Lemma block_starts_lookup l at_ b c :
  l !! b = Some c →
  block_starts at_ l !! b = Some (at_ + #(flat_map block_bytes (take b l))).
Proof.
  revert at_ b. induction l as [|c' l IH]; intros at_ [|b] Hb; try done.
  - simpl. by rewrite Z.add_0_r.
  - simpl in *. rewrite (IH _ _ Hb), len_app. f_equal. lia.
Qed.

Lemma block_starts_length l at_ : length (block_starts at_ l) = length l.
Proof. revert at_. induction l as [|c l IH]; intros; simpl; auto. Qed.

(** Block [b] of a table sits where the directory says. *)
Lemma block_at l b c :
  l !! b = Some c →
  ∃ rest, At (flat_map block_bytes l) #(flat_map block_bytes (take b l)) (block_bytes c ++ rest).
Proof.
  intros Hb. exists (flat_map block_bytes (drop (S b) l)).
  rewrite <- (take_drop_middle l b c Hb) at 1. rewrite flat_map_app. simpl. apply At_app.
Qed.

(** A block whose offsets start at its first and grow answers every index. *)
Lemma block_bytes_read data p chunk rest r v :
  Forall (fits 32) chunk → nondecreasing chunk →
  At data p (block_bytes chunk ++ rest) → chunk !! r = Some v →
  ∃ base width, u32_at data p = Ret base ∧ index data (p + 4) = Ret width ∧
    0 ≤ width ≤ 4 ∧ (width = 0 → base = v) ∧
    (width ≠ 0 → ∃ src,
      let q := p + 5 + Z.of_nat r * width in
      slice data q (q + width) = Ret src ∧
      add32 base (from_le_bytes (src ++ replicate (Z.to_nat (4 - width)) 0)) = v).
Proof.
  intros Hf Hs Hat Hr.
  destruct chunk as [|base chunk'] eqn:Hc; [done|]. rewrite <- Hc in *.
  assert (chunk !! 0%nat = Some base) as H0 by (by subst).
  destruct (last chunk) as [top|] eqn:Htop; [|by subst; apply last_None in Htop].
  assert (fits 32 base) as Hbase by (rewrite Forall_lookup in Hf; eauto).
  assert (fits 32 v) as Hv by (rewrite Forall_lookup in Hf; eauto).
  assert (fits 32 top) as Htop32.
  { rewrite Forall_lookup in Hf. rewrite last_lookup in Htop. eauto. }
  assert (base ≤ v ≤ top) as Hord.
  { rewrite last_lookup in Htop. apply lookup_lt_Some in Hr as Hlt.
    split; [by apply (Hs 0%nat r); [lia|..]|].
    by apply (Hs r (Init.Nat.pred (length chunk))); [lia|..]. }
  Transparent block_bytes. unfold block_bytes in Hat. Opaque block_bytes.
  rewrite Htop in Hat.
  replace (default 0 (head chunk)) with base in Hat by (by subst). simpl in Hat.
  assert (sub32 top base = top - base) as Hspan.
  { unfold sub32, as_u32. apply Z.mod_small. widths. lia. }
  rewrite Hspan in Hat. set (w := block_width (top - base)) in *.
  pose proof (block_width_range (top - base) : 0 ≤ w ≤ 4) as Hw.
  exists base, w. rewrite <- !app_assoc in Hat.
  split; [by apply (At_le 4 _ _ _ _ Hat)|].
  apply At_skip in Hat. lens. change (Z.of_nat 4) with 4 in Hat. simpl in Hat.
  split; [unfold index; by rewrite (At_get _ _ _ _ Hat)|].
  split; [done|]. apply At_tail in Hat. rewrite <- Z.add_assoc in Hat. change (4 + 1) with 5 in Hat.
  split.
  - subst w. unfold block_width. repeat case_match; intros; lia.
  - intros Hw0.
    assert (∀ a, #(to_le_bytes (Z.to_nat w) (sub32 a base)) = w) as Hlen.
    { intros a. rewrite len_to_le_bytes. lia. }
    destruct (At_record_at _ _ Hlen _ _ _ _ _ _ Hat Hr) as [rest' Hat'].
    exists (to_le_bytes (Z.to_nat w) (v - base)).
    assert (sub32 v base = v - base) as Hd.
    { unfold sub32, as_u32. apply Z.mod_small. widths. lia. }
    rewrite Hd in Hat'. rewrite Z.mul_comm in Hat'. split.
    + eapply At_slice; [done|]. rewrite len_to_le_bytes. lia.
    + rewrite from_le_bytes_zeros, from_to_le_bytes.
      * unfold add32, as_u32. replace (base + (v - base)) with v by lia. by apply Z.mod_small.
      * rewrite Z2Nat.id by lia. apply block_width_fits; widths; lia.
Qed.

- **WHAT YOU WILL DO**
Only the lines from the one containing "destruct (At_record_at _" through the end of the entries above should be written out, exactly and in full.

- **SOLVED EXERCISE**
    destruct (At_record_at _ _ Hlen _ _ _ _ _ _ Hat Hr) as [rest' Hat'].
    exists (to_le_bytes (Z.to_nat w) (v - base)).
    assert (sub32 v base = v - base) as Hd.
    { unfold sub32, as_u32. apply Z.mod_small. widths. lia. }
    rewrite Hd in Hat'. rewrite Z.mul_comm in Hat'. split.
    + eapply At_slice; [done|]. rewrite len_to_le_bytes. lia.
    + rewrite from_le_bytes_zeros, from_to_le_bytes.
      * unfold add32, as_u32. replace (base + (v - base)) with v by lia. by apply Z.mod_small.
      * rewrite Z2Nat.id by lia. apply block_width_fits; widths; lia.
Qed.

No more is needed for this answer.